Stored data entries
┌──
(** * calculate-rule-tokens: frontmatter extraction, update and reporting

    A shallow embedding of [scripts/calculate-rule-tokens.py].

    Text is a Python [str] restricted to the code points U+0000..U+00FF, one
    [ascii] per code point.  On that range [str.isspace] (used by [strip],
    [lstrip] and, through the regular expression engine, by [\s]) and the
    decimal digits matched by [\d] are the finite sets written out below.

    The rules directory is a finite map from the names of its entries, all
    regular files, to the text of each file, the text being what
    [read_text] returns for it.  A path [rules_dir / rule] that is not the
    name of an entry leads to whatever the rest of the file system holds
    there: nothing, a directory, another regular file, or an entry of the
    rules directory reached by another spelling.  Every file is taken to
    hold text that decodes, and a write to a file that exists to succeed.
    The command line is taken as parsed: [main] starts from the [argparse]
    namespace. *)

From Stdlib Require Import Ascii String DecimalString.
From stdpp Require Import functions gmap strings list fin_maps sorting.

Local Open Scope list_scope.

Abbreviation str := (list ascii).

(** ** Python string primitives *)

Module PyStr.

(** A string literal as a list of code points. *)
Definition lit (s : string) : str := list_ascii_of_string s.

Definition NL : ascii := "010"%char.

(** [str.isspace] on a single code point below U+0100:
    TAB LF VT FF CR, FS GS RS US, SPACE, NEL and NBSP. *)
Definition isspace (c : ascii) : bool :=
  let n := nat_of_ascii c in
  ((9 <=? n) && (n <=? 13)) || ((28 <=? n) && (n <=? 32))
  || (n =? 133) || (n =? 160).

(** Decimal digits ([\d]) below U+0100. *)
Definition isdigit (c : ascii) : bool :=
  let n := nat_of_ascii c in (48 <=? n) && (n <=? 57).

Definition eqc (a b : ascii) : bool := Ascii.eqb a b.
Arguments eqc : simpl never.

(** [s.startswith(p)] *)
Fixpoint startswith (p s : str) : bool :=
  match p, s with
  | [], _ => true
  | _ :: _, [] => false
  | a :: p', b :: s' => eqc a b && startswith p' s'
  end.

(** First index [>= i] at which [sub] occurs, scanning [s] whose first
    character has index [i]. *)
Fixpoint find_at (sub s : str) (i : nat) : option nat :=
  if startswith sub s then Some i
  else match s with
       | [] => None
       | _ :: t => find_at sub t (S i)
       end.

(** [s.find(sub, start)]; [None] stands for Python's [-1]. *)
Definition find (s sub : str) (start : nat) : option nat :=
  if length s <? start then None else find_at sub (drop start s) start.

(** [s[i:j]] and [s[i:]] for non-negative [i <= j]. *)
Definition slice (s : str) (i j : nat) : str := take (j - i) (drop i s).
Definition slice_from (s : str) (i : nat) : str := drop i s.

(** [s.lstrip()], [s.rstrip()], [s.strip()] *)
Fixpoint lstrip (s : str) : str :=
  match s with
  | c :: t => if isspace c then lstrip t else s
  | [] => []
  end.

Definition rstrip (s : str) : str := rev (lstrip (rev s)).

Definition strip (s : str) : str := rstrip (lstrip s).

(** [str(n)] for a non-negative integer. *)
Definition str_of_nat (n : nat) : str :=
  lit (NilZero.string_of_uint (Nat.to_uint n)).

End PyStr.

Import PyStr.

(** ** Frontmatter extraction *)

Definition DELIM : str := Eval cbv in lit "---".

(** [extract_content_from_mdc], as a function of the text read from the
    file. *)
Definition extract_content_from_mdc (content : str) : str :=
  match find content DELIM 3 with
  | None => content
  | Some frontmatter_end => lstrip (slice_from content (frontmatter_end + 3))
  end.

(** ** Line-anchored regular expressions

    Every pattern of the script is anchored with [^] and used under
    [re.MULTILINE]: a match can only start at index 0 or just after a line
    feed.  A pattern body is given by its matcher: [m s] is the length of
    the match at the head of [s], if there is one.  The bodies used here are
    a literal followed by greedy character classes that are disjoint from
    what follows them, so the greedy match is the only candidate and no
    backtracking is involved.  No body matches the empty string. *)

Module Re.

(** Length of the longest prefix of [s] whose characters satisfy [p]. *)
Fixpoint span (p : ascii -> bool) (s : str) : nat :=
  match s with
  | c :: t => if p c then S (span p t) else 0
  | [] => 0
  end.

Definition RULE_TOKEN_COUNT : str := Eval cbv in lit "ruleTokenCount:".
Definition ALWAYS_APPLY : str := Eval cbv in lit "alwaysApply:".
Definition TRUE : str := Eval cbv in lit "true".

(** [ruleTokenCount:\s*\d+] *)
Definition rule_token_count_field (s : str) : option nat :=
  if startswith RULE_TOKEN_COUNT s then
    let r := drop (length RULE_TOKEN_COUNT) s in
    let w := span isspace r in
    let d := span isdigit (drop w r) in
    if d =? 0 then None else Some (length RULE_TOKEN_COUNT + w + d)
  else None.

(** [alwaysApply:] (the group [(alwaysApply:)] of the insertion pattern) *)
Definition always_apply_key (s : str) : option nat :=
  if startswith ALWAYS_APPLY s then Some (length ALWAYS_APPLY) else None.

(** [alwaysApply:\s*true] *)
Definition always_apply_true (s : str) : option nat :=
  if startswith ALWAYS_APPLY s then
    let r := drop (length ALWAYS_APPLY) s in
    let w := span isspace r in
    if startswith TRUE (drop w r)
    then Some (length ALWAYS_APPLY + w + length TRUE) else None
  else None.

(** [re.search(r"^...", s, re.MULTILINE)] as a truth value; [bol] tells
    whether the head of [s] is at the beginning of a line. *)
Fixpoint search_from (m : str -> option nat) (bol : bool) (s : str) : bool :=
  (bol && bool_decide (is_Some (m s)))
  || match s with
     | [] => false
     | c :: t => search_from m (eqc c NL) t
     end.

Definition search (m : str -> option nat) (s : str) : bool :=
  search_from m true s.

(** [re.sub(r"^...", repl, s, flags=re.MULTILINE)]: every match, scanning
    left to right, is replaced by [repl]; a match of length [S k] consumes
    its first character and leaves [k] characters to [skip]. *)
Fixpoint sub_from (m : str -> option nat) (repl : str)
    (skip : nat) (bol : bool) (s : str) : str :=
  match s with
  | [] => []
  | c :: t =>
      match skip with
      | S k => sub_from m repl k (eqc c NL) t
      | O =>
          match (if bol then m s else None) with
          | Some (S k) => repl ++ sub_from m repl k (eqc c NL) t
          | _ => c :: sub_from m repl 0 (eqc c NL) t
          end
      end
  end.

Definition sub (m : str -> option nat) (repl s : str) : str :=
  sub_from m repl 0 true s.

End Re.

(** ** Frontmatter update *)

Inductive update_result :=
| NoFrontmatter
| MalformedFrontmatter
| Rewritten (new_content : str).

(** [f"ruleTokenCount: {token_count}"] *)
Definition rule_token_count_line (token_count : nat) : str :=
  Re.RULE_TOKEN_COUNT ++ lit " " ++ str_of_nat token_count.

(** The frontmatter block after the field has been set: the three branches
    of [update_rule_token_count].  In the second one the template
    [\1] stands for the group [(alwaysApply:)], a literal. *)
Definition set_rule_token_count (frontmatter : str) (token_count : nat) : str :=
  if Re.search Re.rule_token_count_field frontmatter then
    Re.sub Re.rule_token_count_field (rule_token_count_line token_count) frontmatter
  else if Re.search Re.always_apply_key frontmatter then
    Re.sub Re.always_apply_key
      (rule_token_count_line token_count ++ [NL] ++ Re.ALWAYS_APPLY) frontmatter
  else
    frontmatter ++ [NL] ++ rule_token_count_line token_count.

(** [update_rule_token_count] on the text read from the file: which text,
    if any, is written back. *)
Definition update_text (content : str) (token_count : nat) : update_result :=
  if negb (startswith DELIM content) then NoFrontmatter
  else
    match find content DELIM 3 with
    | None => MalformedFrontmatter
    | Some frontmatter_end =>
        let frontmatter := strip (slice content 3 frontmatter_end) in
        let rest := slice_from content (frontmatter_end + 3) in
        let frontmatter := set_rule_token_count frontmatter token_count in
        Rewritten (DELIM ++ [NL] ++ frontmatter ++ [NL] ++ DELIM ++ rest)
    end.

(** Text written as lines, for examples. *)
Fixpoint text (ls : list string) : str :=
  match ls with
  | [] => []
  | [l] => lit l
  | l :: rest => lit l ++ NL :: text rest
  end.

(** ** The tokenizer

    [tiktoken] is an external library; the script uses three entry points of
    it.  [encoding_for_model] answers [None] where Python raises
    [KeyError]; [get_encoding] and [encode] are taken to answer on every
    input. *)

Record tiktoken := {
  encoding : Type;
  encoding_for_model : string -> option encoding;
  get_encoding : string -> encoding;
  encode : encoding -> str -> list nat
}.

Definition count_tokens (tk : tiktoken) (text : str) : nat :=
  match encoding_for_model tk "gpt-4" with
  | Some enc => length (encode tk enc text)
  | None => length (encode tk (get_encoding tk "cl100k_base") text)
  end.

(** ** Processes: the rules directory, standard output, exceptions *)

(** What [print] writes, one constructor per message of the script. *)
Inductive message :=
| ErrorTiktokenNotInstalled
| ErrorRulesDirNotFound (rules_dir : string)
| ErrorRuleFileNotFound (rules_dir rule : string)
| NoMdcFilesFound (rules_dir : string)
| WarningNoFrontmatter (file : string)
| WarningMalformedFrontmatter (file : string)
| TableHeader
| TableRule
| FileLine (name : string) (token_count : nat)
| UpdatedRuleTokenCount
| CouldNotUpdateRuleTokenCount
| TotalTokens (total_tokens : nat)
| AlwaysAppliedTokens (always_applied_tokens total_tokens : nat)
| UpdatedRuleFiles (n : nat).

Inductive exn :=
| SystemExit (code : nat)
| FileNotFoundError
| IsADirectoryError
| ZeroDivisionError.

(** What the file system holds at [rules_dir / path] for a [path] that is not
    the name of an entry of the rules directory: nothing; a directory (the
    rules directory itself, its parent, a sub-directory); a regular file that
    is no entry of the rules directory (in a sub-directory, above the
    directory, at an absolute path); or the entry [name] of the rules
    directory, reached by another spelling of its path ([./name],
    [sub/../name]) or through a link. *)
Inductive node :=
| Missing
| Directory
| Regular (content : str)
| SameAs (name : string).

(** [beyond]: what the paths that are not names of entries lead to;
    [rules]: the entries of the rules directory ([None] when the directory
    does not exist); [stdout]: what has been printed, oldest first. *)
Record world := World {
  beyond : string -> node;
  rules : option (gmap string str);
  stdout : list message
}.

Definition proc (A : Type) : Type := world -> (exn + A) * world.

Definition ret {A} (a : A) : proc A := fun w => (inr a, w).

Definition bind {A B} (c : proc A) (k : A -> proc B) : proc B :=
  fun w => match c w with
           | (inr a, w') => k a w'
           | (inl e, w') => (inl e, w')
           end.

Declare Scope proc_scope.
Delimit Scope proc_scope with proc.
Notation "x <- c ;; k" := (bind c (fun x => k))
  (at level 20, c at level 99, k at level 200) : proc_scope.
Notation "c ;; k" := (bind c (fun _ => k))
  (at level 100, k at level 200, right associativity) : proc_scope.
Local Open Scope proc_scope.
└──
Extract exactly the leading lines of the data, stopping at and including the line with "TAB LF VT FF".

● Answer to this task:
(** * calculate-rule-tokens: frontmatter extraction, update and reporting

    A shallow embedding of [scripts/calculate-rule-tokens.py].

    Text is a Python [str] restricted to the code points U+0000..U+00FF, one
    [ascii] per code point.  On that range [str.isspace] (used by [strip],
    [lstrip] and, through the regular expression engine, by [\s]) and the
    decimal digits matched by [\d] are the finite sets written out below.

    The rules directory is a finite map from the names of its entries, all
    regular files, to the text of each file, the text being what
    [read_text] returns for it.  A path [rules_dir / rule] that is not the
    name of an entry leads to whatever the rest of the file system holds
    there: nothing, a directory, another regular file, or an entry of the
    rules directory reached by another spelling.  Every file is taken to
    hold text that decodes, and a write to a file that exists to succeed.
    The command line is taken as parsed: [main] starts from the [argparse]
    namespace. *)

From Stdlib Require Import Ascii String DecimalString.
From stdpp Require Import functions gmap strings list fin_maps sorting.

Local Open Scope list_scope.

Abbreviation str := (list ascii).

(** ** Python string primitives *)

Module PyStr.

(** A string literal as a list of code points. *)
Definition lit (s : string) : str := list_ascii_of_string s.

Definition NL : ascii := "010"%char.

(** [str.isspace] on a single code point below U+0100:
    TAB LF VT FF CR, FS GS RS US, SPACE, NEL and NBSP. *)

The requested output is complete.